When you consider the other readings for the Epiphany, there is an overriding message about what is promised, what comes to be and what is revealed. The first reading from Isaiah 60 speaks to a time in the future when the prophet proclaims a day when redemption and salvation will be available to all the world – and the world is pictured streaming towards Jerusalem, giving praise and glory to God. The Psalm proclaims the same message. And St. Paul simply affirms that this promise has come to pass in the person of Jesus Christ.

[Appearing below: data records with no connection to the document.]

(** * Chat relay servers: buffered and streamed aggregation of agent events

    A shallow embedding of the three FastAPI front-ends
    [src/app/server.py], [src/judge/app/server.py] and
    [src/orchestrator/app/server.py].

    Python values are modelled as the interpreter has them: a [str] is a
    sequence of Unicode code points, [None] is [None] of an option, a
    [dict] with string keys and values is an association list in insertion
    order.  The session service and the agent runner are objects of the
    ADK library; the handlers are written against an interface of them and
    every call is recorded in a trace. *)

From Stdlib Require Import NArith List Lia.
From Stdlib Require PrimFloat.
From stdpp Require Import base option list strings gmap.

Open Scope N_scope.
Open Scope list_scope.

(** ** Python strings *)

Module Py.

(** A Python [str]: its code points, in order. *)
Definition str := list N.

(** An ASCII literal of the source, as a [str]. *)
Definition lit (s : string) : str :=
  map (fun a => N.of_nat (Ascii.nat_of_ascii a)) (String.list_ascii_of_string s).

Definition newline : str := [10].
Definition dquote : str := [34].

(** [c.isspace()] for one code point: the table of
    [_PyUnicode_IsWhitespace]. *)
Definition isspace (c : N) : bool :=
  ((9 <=? c) && (c <=? 13)) || ((28 <=? c) && (c <=? 32))
  || (c =? 133) || (c =? 160) || (c =? 5760)
  || ((8192 <=? c) && (c <=? 8202))
  || (c =? 8232) || (c =? 8233) || (c =? 8239) || (c =? 8287)
  || (c =? 12288).

Fixpoint lstrip (s : str) : str :=
  match s with
  | [] => []
  | c :: s' => if isspace c then lstrip s' else s
  end.

Definition rstrip (s : str) : str := rev (lstrip (rev s)).

(** [s.strip()]: whitespace removed at both ends. *)
Definition strip (s : str) : str := rstrip (lstrip s).

(** [sep.join(xs)]. *)
Fixpoint join (sep : str) (xs : list str) : str :=
  match xs with
  | [] => []
  | [x] => x
  | x :: xs' => x ++ sep ++ join sep xs'
  end.

(** Truth value of an optional string ([None] and the empty string are
    false) and of an optional list ([None] and [[]] are false). *)
Definition truthy {A} (o : option (list A)) : bool :=
  match o with
  | Some (_ :: _) => true
  | _ => false
  end.

(** The value read once the test [truthy] has passed. *)
Definition get {A} (o : option (list A)) : list A := default [] o.

(** A [dict[str, str]], keys in insertion order. *)
Definition dict := list (str * str).

End Py.

Import Py.

(** ** [json.dumps] on a [dict[str, str]]

    The default encoder: [ensure_ascii=True], separators [", "] and
    [": "]. *)

Module Json.

Definition hex_digit (n : N) : N :=
  if n <? 10 then 48 + n else 87 + n.

(** ['{0:04x}'.format(n)] for [n < 0x10000]. *)
Definition hex4 (n : N) : str :=
  [ hex_digit (N.shiftr n 12 mod 16); hex_digit (N.shiftr n 8 mod 16);
    hex_digit (N.shiftr n 4 mod 16); hex_digit (n mod 16) ].

Definition backslash : N := 92.

Definition u_escape (n : N) : str := [backslash; 117] ++ hex4 n.

(** The replacement of one character by [py_encode_basestring_ascii]. *)
Definition escape_char (c : N) : str :=
  if c =? 92 then [backslash; backslash]
  else if c =? 34 then [backslash; 34]
  else if c =? 8 then [backslash; 98]
  else if c =? 12 then [backslash; 102]
  else if c =? 10 then [backslash; 110]
  else if c =? 13 then [backslash; 114]
  else if c =? 9 then [backslash; 116]
  else if (32 <=? c) && (c <=? 126) then [c]
  else if c <? 65536 then u_escape c
  else
    let n := c - 65536 in
    u_escape (N.lor 55296 (N.land (N.shiftr n 10) 1023))
    ++ u_escape (N.lor 56320 (N.land n 1023)).

Definition encode_str (s : str) : str :=
  dquote ++ flat_map escape_char s ++ dquote.
(** * Verification of the schedlib SAT policy: round-robin resolver,
      operation sequencer and instrument helpers.

    Shallow embedding of [src/src/schedlib/policies/sat.py] and
    [src/src/schedlib/instrument.py]. *)

From Stdlib Require Import String ZArith Bool Lia List Permutation.
Import ListNotations.

(* ------------------------------------------------------------------ *)
(** ** Blocks as seen by the resolver *)

(** The resolver only reads the time interval of a block and compares whole
    blocks with [==] (dataclass equality).  A block is its interval here; the
    docstring examples of [round_robin] use the pairs [[t0, t1]] directly. *)
Record Block := mkBlock { t0 : Z; t1 : Z }.

(** [==] on blocks: field-wise equality. *)
Definition block_eqb (a b : Block) : bool :=
  Z.eqb (t0 a) (t0 b) && Z.eqb (t1 a) (t1 b).

(** Modelled from the spec: [core.block_overlap] is not in the repository
    snapshot (module [core] is missing).  The spec (4.1) says the test is true
    when the candidate's interval intersects an interval already in the
    sequence; the touching-endpoint case is left open there.  We take open
    intersection: touching endpoints do not overlap. *)
Definition block_overlap (a b : Block) : bool :=
  (t0 a <? t1 b)%Z && (t0 b <? t1 a)%Z.

(** Modelled from the spec: [core.seq_has_overlap_with_block seq block],
    true iff [block] overlaps some block of [seq]. *)
Definition seq_has_overlap_with_block (seq : list Block) (block : Block) : bool :=
  existsb (fun b => block_overlap b block) seq.

(* ------------------------------------------------------------------ *)
(** ** [round_robin] (sat.py, lines 775-866) *)

(** The generator's local variables. *)
Record rr_state := mkRR {
  block_idx : list nat;
  seq_i : nat;
  block_i : list nat;
  merged : list Block
}.

(** What one iteration of the [while True] loop does. *)
Inductive rr_event :=
| Yield (b : Block)   (* [yield block_v] *)
| Silent              (* [continue], or a rejection *)
| Return              (* [return]: the generator is exhausted *)
| Raise.              (* an [IndexError] *)

(** [block_i[i] += 1]; [None] is Python's [IndexError]. *)
Fixpoint incr_at (i : nat) (l : list nat) : option (list nat) :=
  match l, i with
  | [], _ => None
  | x :: l', O => Some (S x :: l')
  | x :: l', S i' => option_map (cons x) (incr_at i' l')
  end.

Section RoundRobin.

(** [core.seq_has_overlap_with_block], kept abstract in this section. *)
Variable overlap_with : list Block -> Block -> bool.
Variables seqs_q seqs_v : list (list Block).
Variable sun_avoidance : option (Block -> Block).

(** [all([block_idx[i] >= len(seqs_q[i]) for i in range(n_seq)])] *)
Definition all_exhausted (idx : list nat) : bool :=
  forallb (fun i => Nat.leb (length (nth i seqs_q [])) (nth i idx O))
          (seq 0 (length seqs_q)).

(** The sun-avoidance part of [ok]: [block_q == sun_avoidance(block_q)]. *)
Definition sun_ok (block_q : Block) : bool :=
  match sun_avoidance with
  | None => true
  | Some f => block_eqb block_q (f block_q)
  end.

(** One pass of the loop body. *)
Definition rr_step (s : rr_state) : rr_event * rr_state :=
  let n_seq := length seqs_q in
  if all_exhausted (block_idx s) then (Return, s) else
  match nth_error (block_i s) (seq_i s), nth_error seqs_q (seq_i s) with
  | Some bi, Some seq_q =>
      if Nat.leb (length seq_q) bi then
        (Silent, mkRR (block_idx s) (Nat.modulo (S (seq_i s)) n_seq)
                      (block_i s) (merged s))
      else
        match nth_error seqs_v (seq_i s) with
        | None => (Raise, s)
        | Some seq_v =>
          match nth_error seq_q bi, nth_error seq_v bi with
          | Some block_q, Some block_v =>
              let ok := negb (overlap_with (merged s) block_q) && sun_ok block_q in
              if ok then
                (* yield; merged += [block_q]; rotate; block_i[seq_i] += 1 *)
                let si := Nat.modulo (S (seq_i s)) n_seq in
                match incr_at si (block_i s) with
                | Some bi' => (Yield block_v,
                               mkRR (block_idx s) si bi' (merged s ++ [block_q]))
                | None => (Raise, s)
                end
              else
                (* no rotation; block_i[seq_i] += 1 *)
                match incr_at (seq_i s) (block_i s) with
                | Some bi' => (Silent, mkRR (block_idx s) (seq_i s) bi' (merged s))
                | None => (Raise, s)
                end
          | _, _ => (Raise, s)
          end
        end
  | _, _ => (Raise, s)
  end.

End RoundRobin.

(** Status of the generator between two iterations. *)
Inductive rr_status :=
| Running (s : rr_state)
| Finished
| Failed.

(** Drive the generator for at most [fuel] loop iterations, collecting the
    yielded blocks. *)
Fixpoint rr_exec (ovl : list Block -> Block -> bool) (sq sv : list (list Block))
    (sun : option (Block -> Block)) (fuel : nat) (st : rr_status)
    : list Block * rr_status :=
  match fuel, st with
  | S k, Running s =>
      let '(ev, s') := rr_step ovl sq sv sun s in
      match ev with
      | Yield b => let '(out, st') := rr_exec ovl sq sv sun k (Running s') in
                   (b :: out, st')
      | Silent => rr_exec ovl sq sv sun k (Running s')
      | Return => ([], Finished)
      | Raise => ([], Failed)
      end
  | _, _ => ([], st)
  end.

(** The statements before the loop: default [seqs_v], the length assertion,
    and the initial cursors. *)
Definition rr_start (seqs_q : list (list Block)) (seqs_v : list (list Block))
    : rr_status :=
  if Nat.eqb (length seqs_q) (length seqs_v) then
    Running (mkRR (repeat O (length seqs_q)) O (repeat O (length seqs_q)) [])
  else Failed.

Definition values_or (seqs_q : list (list Block))
    (seqs_v : option (list (list Block))) : list (list Block) :=
  match seqs_v with None => seqs_q | Some v => v end.

(** [round_robin(seqs_q, seqs_v, sun_avoidance)] run for [fuel] iterations:
    the blocks yielded so far and the generator's status. *)
Definition round_robin (seqs_q : list (list Block))
    (seqs_v : option (list (list Block))) (sun_avoidance : option (Block -> Block))
    (fuel : nat) : list Block * rr_status :=
  let sv := values_or seqs_q seqs_v in
  rr_exec seq_has_overlap_with_block seqs_q sv sun_avoidance fuel (rr_start seqs_q sv).
Definition _generate_report (result : Cleaner.CleanResult) : Report :=
  {| report_success := Cleaner.success result;
     report_files_deleted := Cleaner.files_deleted result;
     report_skipped := Cleaner.skipped result;
     freed_space := Cleaner.total_size result;
     report_formatted_size := _format_size (Cleaner.total_size result);
     error_count := length (Cleaner.errors result);
     report_errors := Cleaner.errors result |}.

(** [get_report] *)
Definition get_report (c : t) : option Report :=
  match _result c with
  | None => None
  | Some result => Some (_generate_report result)
  end.

(** the controller a finished worker leaves behind *)
Definition finished (c : t) (files : list FileInfo) (r : Cleaner.CleanResult) : t :=
  {| cleaner := cleaner c; security := security c;
     state_manager := {| _state := IDLE; _cancel_flag := false |};
     _clean_thread := Some files; _result := Some r;
     _confirmed := _confirmed c; _preview_files := _preview_files c;
     _complete_event := true |}.

Lemma is_idle_true (m : StateManager.t) : is_idle m = true -> _state m = IDLE.
Proof. unfold is_idle, current_state. destruct (_state m); cbn; congruence. Qed.

(** what [start_clean] answers, in every case *)
Lemma start_clean_cases (c : t) (files : list FileInfo) (require_confirmation : bool) :
  start_clean c files require_confirmation =
  if is_idle (state_manager c) && negb (bool_decide (files = []))
     && (negb require_confirmation || _confirmed c)
  then Returns true
         {| cleaner := cleaner c; security := security c;
            state_manager := {| _state := CLEANING; _cancel_flag := false |};
            _clean_thread := Some files; _result := None;
            _confirmed := _confirmed c; _preview_files := _preview_files c;
            _complete_event := false |}
  else Returns false c.
Proof.
  unfold start_clean.
  destruct (is_idle (state_manager c)) eqn:Ei; cbn [negb andb]; [| reflexivity].
  apply is_idle_true in Ei.
  destruct files as [| f rest]; [reflexivity |].
  rewrite bool_decide_eq_false_2 by discriminate. cbn [negb andb].
  destruct require_confirmation, (_confirmed c); cbn [negb andb orb]; try reflexivity;
    cbv zeta; cbn [state_manager]; unfold transition_to; rewrite Ei; reflexivity.
Qed.

(** X10.  [start_clean] starts a worker exactly when the state manager is
    idle, the list is not empty and, if confirmation is required, the
    controller is confirmed.  It never raises.  When it answers [True] the
    state is Cleaning with the cancel flag cleared, the old result is gone
    and the worker has the list; when it answers [False] nothing has
    changed. *)
Theorem start_clean_starts_iff (c : t) (files : list FileInfo)
    (require_confirmation : bool) :
  exists b c',
    start_clean c files require_confirmation = Returns b c'
    /\ (b = true <->
        _state (state_manager c) = IDLE
        /\ files <> []
        /\ (require_confirmation = true -> _confirmed c = true))
    /\ (b = true ->
        state_manager c' = {| _state := CLEANING; _cancel_flag := false |}
        /\ _clean_thread c' = Some files
        /\ _result c' = None
        /\ _complete_event c' = false
        /\ _confirmed c' = _confirmed c
        /\ _preview_files c' = _preview_files c
        /\ cleaner c' = cleaner c)
    /\ (b = false -> c' = c).
Proof.
  rewrite start_clean_cases.
  destruct (is_idle (state_manager c)) eqn:Ei; cbn [andb].
  - apply is_idle_true in Ei. destruct files as [| f rest].
    + rewrite bool_decide_eq_true_2 by reflexivity. cbn [negb andb].
      exists false, c. repeat split; try discriminate. intros (_ & H & _). congruence.
    + rewrite bool_decide_eq_false_2 by discriminate. cbn [negb andb].
      destruct require_confirmation, (_confirmed c) eqn:Ec; cbn [negb orb];
        eexists _, _; (split; [reflexivity |]);
        repeat split; try discriminate; try congruence; auto.
      intros (_ & _ & H). specialize (H eq_refl). discriminate.
  - exists false, c. repeat split; try discriminate.
    intros (H & _). unfold is_idle, current_state in Ei. rewrite H in Ei. discriminate.
Qed.
Lemma typing_bypasses_dedup_witness :
  let m := typing_from "B" in
  let r1 := dispatch alice 1 "typing" m connected_session in
  let r2 := dispatch alice 1 "typing" m (world_of r1) in
  times_notified 7 m (effects_of r1 ++ effects_of r2) = 2.
Proof.
  cbn zeta.
  destruct (typing_bypasses_dedup alice 1 (typing_from "B")
              connected_session) as (_ & _ & _ & _ & _ & Hn).
  apply Hn; [reflexivity| |];
    apply (bool_decide_unpack _); vm_compute; exact I.
Defined.

Lemma connect_clears_dedup_cache_witness :
  let m := text_from "B" "T1" in
  let w := world_of (receive alice 1 m connected_session) in
  let w' := world_of (step alice (TransportConnect 1) w) in
  sockets w !! 1 = Some (mkSocket true [])
  /\ (generateMessageId m ∈ messageSet (this w))
  /\ messageSet (this w') = ∅
  /\ notifications (effects_of (receive alice 1 m w')) = fan_out m w'.
Proof.
  cbn zeta.
  assert (Hsk : sockets (world_of (receive alice 1 (text_from "B" "T1")
                           connected_session)) !! 1
                = Some (mkSocket true [])).
  { vm_compute. reflexivity. }
  split; [exact Hsk|].
  split; [apply (bool_decide_unpack _); vm_compute; exact I|].
  destruct (connect_clears_dedup_cache alice 1 _ _ Hsk)
    as (Hempty & _ & _ & Hagain & _).
  split; [exact Hempty|]. apply Hagain; [reflexivity|discriminate].
Defined.


Lemma typing_timer_debounced_witness :
  let w1 := world_of (sendTypingIndicator alice "B" true connected_session) in
  typing_timer_inv connected_session
  /\ timers w1 !! nextTimer connected_session
     = Some ((clock connected_session + 3000)%N, AutoClearTyping "B").
Proof.
  cbn zeta.
  assert (Hinv : typing_timer_inv connected_session).
  { apply typing_timer_inv_run, typing_timer_inv_fresh_world. }
  split; [exact Hinv|].
  destruct (typing_timer_debounced alice "B" connected_session Hinv)
    as (_ & Harmed & _).
  exact Harmed.
Defined.

Lemma sendMessage_transmits_once_witness :
  let m := text_from "B" "T1" in
  let r1 := sendMessage alice m connected_session in
  let r2 := sendMessage alice m (world_of r1) in
  effects_of r1 = [Emit 1 "message" m]
  /\ effects_of r2 = [] /\ value_of r2 = Ok tt.
Proof.
  cbn zeta.
  destruct (sendMessage_transmits_once alice (text_from "B" "T1")
              connected_session) as (_ & _ & H1).
  destruct H1 as (sid & Hs & Hfirst & _); [vm_compute; reflexivity|].
  assert (sid = 1) as ->.
  { vm_compute in Hs. congruence. }
  destruct (Hfirst eq_refl ltac:(discriminate)) as [Hfresh _].
  destruct Hfresh as [Hemit _].
  { apply (bool_decide_unpack _). vm_compute. exact I. }
  split; [exact Hemit|].
  destruct (sendMessage_transmits_once alice (text_from "B" "T1")
              (world_of (sendMessage alice (text_from "B" "T1")
                           connected_session))) as (Hok & _ & H2).
  destruct H2 as (sid & _ & Hsecond & _); [vm_compute; reflexivity|].
  destruct (Hsecond eq_refl ltac:(discriminate)) as [_ Hseen].
  destruct Hseen as [Hnone _].
  { apply (bool_decide_unpack _). vm_compute. exact I. }
  split; [exact Hnone|exact Hok].
Defined.

Lemma initialize_noop_or_failure_witness :
  world_of (initializeConnection nobody connected_session)
  = connected_session
  /\ value_of (initializeConnection_resume alice
                 (Throw (TokenRejected "expired")) connected_session)
     = Throw (TokenRejected "expired").
Proof.
  destruct (initialize_noop_or_failure nobody connected_session)
    as (Hnoop & _).
  destruct (Hnoop (or_introl eq_refl)) as (_ & Hsame & _).
  split; [exact Hsame|].
  destruct (initialize_noop_or_failure alice connected_session)
    as (_ & Hfail & _).
  destruct (Hfail (TokenRejected "expired")) as (Hthrow & _).
  exact Hthrow.
Defined.

Lemma close_idempotent_witness :
  let w1 := world_of (close connected_session) in
  close w1 = (tt, w1, []) /\ connectionState (this w1) = Disconnected.
Proof.
  cbn zeta.
  destruct (close_idempotent connected_session) as (Hidem & Hthis & _).
  split; [exact Hidem|]. by rewrite Hthis.
Defined.

Lemma dedup_cache_shared_witness :
  let m := text_from "B" "T1" in
  let w := world_of (sendMessage alice m connected_session) in
  notifications (effects_of (receive alice 1 m (run_world [] w))) = [].
Proof.
  cbn zeta.
  destruct dedup_cache_shared as (Hout & _).
  destruct (Hout alice (text_from "B" "T1") connected_session []
              alice 1 (text_from "B" "T1")) as (_ & Hn);
    [vm_compute; reflexivity|discriminate|constructor|reflexivity
    |discriminate|].
  exact Hn.
Defined.


(** * The further properties on the scenario *)

Lemma subscribers_have_no_duplicates_witness :
  let w1 := world_of (onMessage 7 connected_session) in
  NoDup (messageCallbacks (this connected_session))
  /\ onMessage 7 w1 = (tt, w1, []).
Proof.
  cbn zeta.
  destruct (subscribers_have_no_duplicates connected_session
              connected_session_reachable) as (Hn & Hs & _).
  split; [exact Hn|]. exact (proj2 (Hs 7)).
Defined.

Lemma unsubscribe_undoes_subscribe_witness :
  world_of (unsubscribe 9 (world_of (onMessage 9 connected_session)))
  = connected_session.
Proof.
  apply (proj1 (unsubscribe_undoes_subscribe 9 connected_session)).
  apply (bool_decide_unpack _). vm_compute. exact I.
Defined.


Lemma wire_output_is_local_witness :
  let m := text_from "A" "T1" in
  socket (this connected_session) = Some 1
  /\ "message" = type_string (type m).
Proof.
  cbn zeta.
  apply (proj1 (wire_output_is_local alice (Send (text_from "A" "T1"))
                  connected_session) 1 "message" (text_from "A" "T1")).
  assert (E : emissions
                (effects_of (step alice (Send (text_from "A" "T1"))
                               connected_session))
              = [(1, "message", text_from "A" "T1")])
    by (vm_compute; reflexivity).
  rewrite E. by left.
Defined.


Lemma transport_loss_is_broadcast_witness :
  sockets connected_session !! 1 = Some (mkSocket true [])
  /\ notifications
       (effects_of (step alice (TransportDisconnect 1) connected_session))
     = fan_out (statusMessage Disconnected (clock connected_session))
         connected_session.
Proof.
  assert (Hsk : sockets connected_session !! 1 = Some (mkSocket true []))
    by (vm_compute; reflexivity).
  split; [exact Hsk|].
  destruct (transport_loss_is_broadcast alice 1 _ _ Hsk) as (_ & Hn & _).
  exact Hn.
Defined.

Lemma connect_announces_presence_witness :
  let r := step alice (TransportConnect 1) connected_session in
  sockets connected_session !! 1 = Some (mkSocket true [])
  /\ notifications (effects_of r)
     = fan_out (statusMessage Connected (clock connected_session))
         connected_session
  /\ connectionState (this (world_of r)) = Connected.
Proof.
  cbn zeta.
  assert (Hsk : sockets connected_session !! 1 = Some (mkSocket true []))
    by (vm_compute; reflexivity).
  split; [exact Hsk|].
  destruct (connect_announces_presence alice 1 _ _ Hsk)
    as (Hn & _ & Hst & _).
  by split.
Defined.

Lemma initialize_opens_socket_witness :
  let r1 := initializeConnection alice (fresh_world 0) in
  let r2 := initializeConnection_resume alice (Ok "token") (world_of r1) in
  currentUser alice = Some "A"
  /\ socket_connected (fresh_world 0) = false
  /\ value_of r1 = Awaiting
  /\ socket (this (world_of r2)) = Some 1.
Proof.
  cbn zeta.
  assert (Hu : currentUser alice = Some "A") by reflexivity.
  assert (Hc : socket_connected (fresh_world 0) = false) by reflexivity.
  split; [exact Hu|]. split; [exact Hc|].
  destruct (initialize_opens_socket alice alice "A" "A" "token"
              (fresh_world 0) Hu Hc Hu)
    as (Hv & _ & _ & _ & _ & _ & _ & Hs & _).
  by split.
Defined.

Lemma overlapping_initialize_leaks_socket_witness :
  let w4 := run_world (overlapping_initialize alice "t1" "t2")
              (fresh_world 0) in
  currentUser alice = Some "A"
  /\ socket_connected (fresh_world 0) = false
  /\ socket (this w4) = Some 2
  /\ sockets w4 !! 1 = Some (mkSocket false []).
Proof.
  cbn zeta.
  assert (Hu : currentUser alice = Some "A") by reflexivity.
  assert (Hc : socket_connected (fresh_world 0) = false) by reflexivity.
  split; [exact Hu|]. split; [exact Hc|].
  destruct (overlapping_initialize_leaks_socket alice "A" "t1" "t2"
              (fresh_world 0) Hu Hc) as (Hs & H1 & _).
  by split.
Defined.

Lemma reconnect_settings_never_change_witness :
  reconnectAttempts (this connected_session) = 0
  /\ maxReconnectAttempts (this connected_session) = 5.
Proof.
  destruct (reconnect_settings_never_change connected_session
              connected_session_reachable) as (H0 & H5 & _).
  by split.
Defined.

Lemma dedup_ignores_content_witness :
  let m := text_from "B" "T1" in
  let m' := other_text_from "B" "T1" in
  same_dedup_fields m m'
  /\ generateMessageId m = generateMessageId m'
  /\ notifications
       (effects_of (receive alice 1 m'
                      (world_of (receive alice 1 m connected_session))))
     = [].
Proof.
  cbn zeta.
  assert (Hs : same_dedup_fields (text_from "B" "T1")
                 (other_text_from "B" "T1")) by (by repeat split).
  split; [exact Hs|].
  apply (dedup_ignores_content alice 1 _ _ connected_session Hs).
  discriminate.
Defined.

Lemma dedup_separates_types_witness :
  let m := text_from "B" "T1" in
  let m' := call_from "B" in
  notifications
    (effects_of (receive alice 1 m'
                   (world_of (receive alice 1 m connected_session))))
  = fan_out m' connected_session.
Proof.
  cbn zeta.
  apply (proj1 (proj2 (dedup_separates_types alice 1 (text_from "B" "T1")
                         (call_from "B") connected_session))).
  - discriminate.
  - reflexivity.
  - discriminate.
  - apply (bool_decide_unpack _). vm_compute. exact I.
Defined.


Lemma offer_timeout_is_never_cancelled_witness :
  let w := world_of (step alice (GetLastOffer "B") connected_session) in
  reachable w
  /\ timers w !! 1 = Some (5000%N, OfferTimeout 1)
  /\ timers (world_of (step alice CloseSession w)) !! 1
     = Some (5000%N, OfferTimeout 1).
Proof.
  cbn zeta.
  assert (Hr : reachable
                 (world_of (step alice (GetLastOffer "B") connected_session)))
    by (apply reachable_step, connected_session_reachable).
  assert (Hp : timers (world_of (step alice (GetLastOffer "B")
                                   connected_session)) !! 1
               = Some (5000%N, OfferTimeout 1))
    by (vm_compute; reflexivity).
  split; [exact Hr|]. split; [exact Hp|].
  destruct (offer_timeout_is_never_cancelled _ 1 5000%N 1 Hr Hp)
    as (Hstep & _).
  apply Hstep. left. discriminate.
Defined.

This is a day when the churches will all celebrate and sing “We three kings of Orient are…” but when actually looks at the gospel, there are no visiting kings. There are magi. Magi were definitely not kings. While they were in the realms of power during the Babylonian era, the power and influence waned as control passed to Persians, Greeks, and then the Romans. By the New Testament age, St. Paul speaks of them as charlatans – “snake oil salesmen” of their age.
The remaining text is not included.